I’m tired of it all being a middle class game, of most of the fanily I grew up in feeling it’s for them unless it’s a panto or a show in the West End at Christmas.
I’m tired of seeing that in publishing, where the majority of consumers are women, men still get the bulk of broadsheet reviews, men’s work is still seen as the serious stuff, while women’s is seen as domestic. Same in theatre – I write a play about a family, it’s domestic – Mike Leigh writes a play about a family, it’s universal.

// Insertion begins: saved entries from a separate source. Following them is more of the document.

(* ===== verification/Fd.v ===== *)
(** Open files (kernel/src/kernel/fd/mod.rs).

    The [FileRepr] trait (with its [Read] and [Write] supertraits) is a class
    over the kernel state [S] and the representation type [R]; [File] adds a
    cursor, the permissions of the descriptor and the path it was opened
    with.  A [File] is shared through [Arc], its cursor is an atomic: the
    operations that move it return the updated record. *)
From S2P Require Import Prelude Abi Io.
Open Scope Z_scope.

(** [new_fstat]: [now] is the clock in seconds. *)
Definition new_fstat (now : Z) : FStat := mkFStat now now 0 perms_rw NodeType_VOID.

(** ** Descriptor permissions *)

Definition FPerms_READ : Z := Z.shiftl 1 0.
Definition FPerms_WRITE : Z := Z.shiftl 1 1.
Definition FPerms_APPEND : Z := Z.shiftl 1 2.
Definition FPerms_TRUNCATE : Z := Z.shiftl 1 3.
Definition FPerms_EXECUTE : Z := Z.shiftl 1 4.
Definition FPerms_empty : Z := 0.

Definition FPerms_from (value : Z) : Z :=
  let zelf := FPerms_empty in
  let zelf := if contains value OpenOptions_READ then Z.lor zelf FPerms_READ else zelf in
  let zelf := if contains value OpenOptions_WRITE then Z.lor zelf FPerms_WRITE else zelf in
  let zelf := if contains value OpenOptions_APPEND then Z.lor zelf FPerms_APPEND else zelf in
  let zelf := if contains value OpenOptions_TRUNCATE then Z.lor zelf FPerms_TRUNCATE else zelf in
  if contains value OpenOptions_EXECUTE then Z.lor zelf FPerms_EXECUTE else zelf.

(** ** [MaybeOwned]

    [Box] and [Arc] are transparent; the reference count of a shared value is
    the argument [strong]. *)
Inductive MaybeOwned (T : Type) : Type :=
| Owned (t : T)
| Shared (t : T).
Arguments Owned {T} t.
Arguments Shared {T} t.

#[export] Instance MaybeOwned_eq_dec {T} `{EqDecision T} : EqDecision (MaybeOwned T).
Proof. solve_decision. Defined.

Definition deref {T} (self : MaybeOwned T) : T :=
  match self with Owned t => t | Shared t => t end.

Definition into_shared {T} (self : MaybeOwned T) : MaybeOwned T :=
  match self with Owned t => Shared t | Shared _ => self end.

Definition count {T} (self : MaybeOwned T) (strong : T → Z) : Z :=
  match self with Owned _ => 1 | Shared s => strong s end.

Definition make_shared {T} (self : MaybeOwned T) : MaybeOwned T :=
  match self with Owned _ => into_shared self | Shared _ => self end.

Definition try_clone {T} (self : MaybeOwned T) : option (MaybeOwned T) :=
  match self with Owned _ => None | Shared t => Some (Shared t) end.

Definition try_mut {T} (self : MaybeOwned T) : option T :=
  match self with Owned t => Some t | Shared _ => None end.

Definition try_owned {T} (self : MaybeOwned T) (strong : T → Z) : option T :=
  match self with
  | Owned t => Some t
  | Shared t => if decide (strong t ≤ 1) then Some t else None
  end.

(** ** The cursor *)

(** [FCursor] is an [AtomicUsize]. *)
Record FCursor : Set := mkFCursor { inner : Z }.

#[export] Instance FCursor_eq_dec : EqDecision FCursor.
Proof. solve_decision. Defined.

Definition FCursor_default : FCursor := mkFCursor 0.
Definition advance (self : FCursor) (n : Z) : FCursor :=
  mkFCursor (wrap64 (inner self + n)).
Definition cursor_get (self : FCursor) : Z := inner self.
Definition cursor_clone (self : FCursor) : FCursor := mkFCursor (cursor_get self).

(** ** The [FileRepr] interface *)

Record FileMetadata : Set := mkFileMetadata {
  meta_path : option str;
  meta_cursor : FCursor;
  meta_perms : Z
}.

Class FileRepr (S R : Type) : Type := {
  fr_fstat : R → M S FSError FStat;
  fr_update_perms : R → Z → PermUpdateStrategy → M S FSError unit;
  fr_clear : R → M S FSError unit;
  fr_read : R → Reader S;
  fr_read_to_end : R → Reader S;
  fr_write : R → Writer S;
  fr_write_all : R → list u8 → Z → M S FSError unit;
  fr_on_open : R → FileMetadata → M S FSError unit;
  fr_on_clone : R → FileMetadata → M S FSError unit;
  fr_on_drop : R → FileMetadata → M S FSError unit;
  fr_on_close : R → FileMetadata → M S FSError unit
}.

(** The default bodies of the trait. *)
Definition default_update_perms {S} (perms : Z) (strategy : PermUpdateStrategy)
    : M S FSError unit := mok tt.
Definition default_clear {S} : M S FSError unit := merr (simple NotSupported).
Definition default_hook {S} (_meta : FileMetadata) : M S FSError unit := mok tt.

(** ** [File] *)

Record File (R : Type) : Type := mkFile {
  repr : MaybeOwned R;
  cursor : FCursor;
  perms : Z;
  path : option str
}.
Arguments mkFile {R} _ _ _ _.
Arguments repr {R} _.
Arguments cursor {R} _.
Arguments perms {R} _.
Arguments path {R} _.

#[export] Instance File_eq_dec {R} `{EqDecision R} : EqDecision (File R).
Proof. solve_decision. Defined.

Section file.
Context {S R : Type} `{FileRepr S R}.
Implicit Types self : File R.

Definition File_new (r : MaybeOwned R) : File R :=
  mkFile r FCursor_default FPerms_empty None.

Definition new_shareable (r : MaybeOwned R) : File R := File_new (into_shared r).

Definition set_cursor self (offset : Z) : File R :=
  mkFile (repr self) (mkFCursor offset) (perms self) (path self).

Definition set_perms self (p : Z) : File R :=
  mkFile (repr self) (cursor self) p (path self).

(** [File::with_perms]; [p] is already converted to [FPerms].  The result of
    [clear] is ignored. *)
Definition with_perms self (p : Z) : M S FSError (File R) :=
  let self := set_perms self (Z.lor (perms self) p) in
  let? self :=
    (if contains (perms self) FPerms_APPEND
     then let? st := fr_fstat (deref (repr self)) in
          mok (set_cursor self (size st))
     else mok self) in
  if contains (perms self) (Z.lor FPerms_WRITE FPerms_TRUNCATE)
  then λ s, let! r := fr_clear (deref (repr self)) s in
            Ret (fst r, Ok (set_cursor self 0))
  else mok self.

Definition with_path self (p : str) : File R :=
  mkFile (repr self) (cursor self) (perms self) (Some p).

Definition may_write self : bool := contains (perms self) FPerms_WRITE.

Definition may_read self : bool :=
  contains (perms self) FPerms_READ || may_write self.

Definition get_path self : option str := path self.

(** [Read for File] and [Write for File]. *)
Definition File_read self : Reader S := λ offset,
  if negb (may_read self) then merr (simple PermissionDenied)
  else fr_read (deref (repr self)) offset.

Definition File_read_to_end self : Reader S := λ offset,
  fr_read_to_end (deref (repr self)) offset.

Definition File_write self : Writer S := λ buf offset,
  if negb (may_write self) then merr (simple PermissionDenied)
  else fr_write (deref (repr self)) buf offset.

Definition File_write_all self (buf : list u8) (offset : Z) : M S FSError unit :=
  fr_write_all (deref (repr self)) buf offset.

(** [fmt::Write for File]: the error carries nothing. *)
Definition File_write_str self (s : list u8) : M S unit unit :=
  λ st, let! r := File_write_all self s 0 st in
        Ret (fst r, match snd r with Ok _ => Ok tt | Err _ => Err tt end).

(** The cursor moves by what was transferred; the state of these operations
    is the kernel state, the file and (for reads) the buffer. *)
Definition read_continuous : M ((S * File R) * list u8) FSError Z :=
  λ '((s, self), buf),
    let! r := File_read self (cursor_get (cursor self)) (s, buf) in
    match r with
    | ((s', buf'), Ok n) =>
        let self' := mkFile (repr self) (advance (cursor self) n) (perms self) (path self) in
        Ret (((s', self'), buf'), Ok n)
    | ((s', buf'), Err e) => Ret (((s', self), buf'), Err e)
    end.

Definition write_continuous (buf : list u8) : M (S * File R) FSError Z :=
  λ '(s, self),
    let! r := File_write self buf (cursor_get (cursor self)) s in
    match r with
    | (s', Ok n) =>
        Ret ((s', mkFile (repr self) (advance (cursor self) n) (perms self) (path self)), Ok n)
    | (s', Err e) => Ret ((s', self), Err e)
    end.

(** [read_all_as_str] and [FileRepr for File]. *)
Definition read_all_as_str self : M S FSError (list u8) :=
  λ s, let! r := read_to_string (File_read_to_end self) 0 (s, []) in
       match r with
       | ((s', buf), Ok _) => Ret (s', Ok buf)
       | ((s', _), Err e) => Ret (s', Err e)
       end.

Definition try_clone_without_offset self : option (File R) :=
  r ← try_clone (repr self);
  Some (mkFile r FCursor_default (perms self) (path self)).

Definition is_at_end self : M S FSError bool :=
  let? st := fr_fstat (deref (repr self)) in
  mok (bool_decide (size st ≤ cursor_get (cursor self))).

Definition File_fstat self : M S FSError FStat := fr_fstat (deref (repr self)).

Definition File_update_perms self (p : Z) (strategy : PermUpdateStrategy)
    : M S FSError unit := fr_update_perms (deref (repr self)) p strategy.

Definition metadata self : FileMetadata :=
  mkFileMetadata (path self) (cursor_clone (cursor self)) (perms self).

(** [Drop for File]. *)
Definition File_drop self : M S FSError unit :=
  fr_on_close (deref (repr self)) (mkFileMetadata (path self) (cursor self) (perms self)).

(** [FileHandle]: an [Arc<File>] that reports clones and drops; [last] says
    that the dropped handle was the last one. *)
Definition FileHandle_clone self : M S FSError unit :=
  fr_on_clone (deref (repr self)) (metadata self).

Definition FileHandle_drop self (last : bool) : M S FSError unit :=
  let? _ := fr_on_drop (deref (repr self)) (metadata self) in
  if last then File_drop self else mok tt.

(** ** [FileBuilder] is the file under construction *)

Definition FileBuilder_new (r : MaybeOwned R) : File R := File_new r.

Definition FileBuilder_with_perms self (p : Z) : M S FSError (File R) := with_perms self p.

Definition shareable self : File R :=
  mkFile (make_shared (repr self)) (cursor self) (perms self) (path self).

Definition FileBuilder_with_path self (p : str) : File R := with_path self p.

Definition finish self : M S FSError (File R) :=
  let? _ := fr_on_open (deref (repr self)) (metadata self) in
  mok self.

End file.

(** ** Lemmas *)

Lemma FPerms_from_bits v :
  contains (FPerms_from v) FPerms_READ = contains v OpenOptions_READ ∧
  contains (FPerms_from v) FPerms_WRITE = contains v OpenOptions_WRITE ∧
  contains (FPerms_from v) FPerms_APPEND = contains v OpenOptions_APPEND ∧
  contains (FPerms_from v) FPerms_TRUNCATE = contains v OpenOptions_TRUNCATE ∧
  contains (FPerms_from v) FPerms_EXECUTE = contains v OpenOptions_EXECUTE.
Proof.
  unfold FPerms_from.
  destruct (contains v OpenOptions_READ), (contains v OpenOptions_WRITE),
    (contains v OpenOptions_APPEND), (contains v OpenOptions_TRUNCATE),
    (contains v OpenOptions_EXECUTE); repeat split; reflexivity.
Qed.

Lemma FPerms_from_write_truncate v :
  contains (FPerms_from v) (Z.lor FPerms_WRITE FPerms_TRUNCATE) =
    contains v OpenOptions_WRITE && contains v OpenOptions_TRUNCATE.
Proof.
  unfold FPerms_from.
  destruct (contains v OpenOptions_READ), (contains v OpenOptions_WRITE),
    (contains v OpenOptions_APPEND), (contains v OpenOptions_TRUNCATE),
    (contains v OpenOptions_EXECUTE); reflexivity.
Qed.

And yes, Hilary Mantel may have skewed this a little, but when the stats on the Booker last week showed that the prize has overall been won by twice as many men as women, by twice as many privately educated people as by state educated, and that Booker winners, are more likely to be Oxbridge educated than from any other university in the world – I don’t hold out much hope.
Yes, the arts are for all. But only when all are invited both to create and to participate, to be creator and audience, welcome in both capacities, from every part of society. I think it’s important to note, that as a gay woman, from a working class background, I have never once felt welcome and easy in any arts gathering of the ‘great and the good’ I have ever been in. Not once. I might have made my way in, and been both glad and stunned to be there, but it has never – ever – been with ease.
All of us have an inherent ability to find ourselves through the narrative of humanity. But unless we are inviting everyone to the palaces of culture, telling the stories of all of us, and to all of us, not just a privileged elite, I’m not sure anyone has a right to thrive in the arts. And while I fully believe in wide state funding of the arts – because it is utterly human – I’m not sure anyone with even a partially closed door deserves our money, public or private.
You’re right on so many issues. The National Theatre amongst others, appears to do very little to support and develop female writers. You can’t get your foot in the door because they only want writers who have experience – which obviously means male. Mainsteam theatres never allow their audience to see a female perspective on things. You do have to wonder if large venues actually notice or even care who attends a performance. Many performances I’ve seen at The National (cheap £12-15 seats) are full of middle-age/older audiences – and it has to be said – it’s mainly women!!! One of the comments I’ve often heard via Equity contacts – is why do theatres put on plays written by young men about topics which are so repetitive etc. Who is their target audience? It certainly is not young men as they on the whole would rather spend money on computer games/films – theatre is clearly not their thing.
LikeLike
Sorry should have added – please get a version of this onto The Guardian or something. Equity have been campaigning about a lot of these issues over the past few years. This year – theatre – and the lack of roles for women – particularly older actresses. I’m in contact with Jean Rogers, VP – who gives me regular updates on things.
LikeLike
Stella – I would be keen to know where your 70% of audiences are women statistic comes from. Thank you.
LikeLike
last lot of theatre stats published. sorry can’t remember publication. might be something an Audiences London friend told me. or perhaps a marketing friend. anyway, have heard it from several sources. that’s not to say that 70% of audiences are always women, just that it’s 70% women buying the tickets.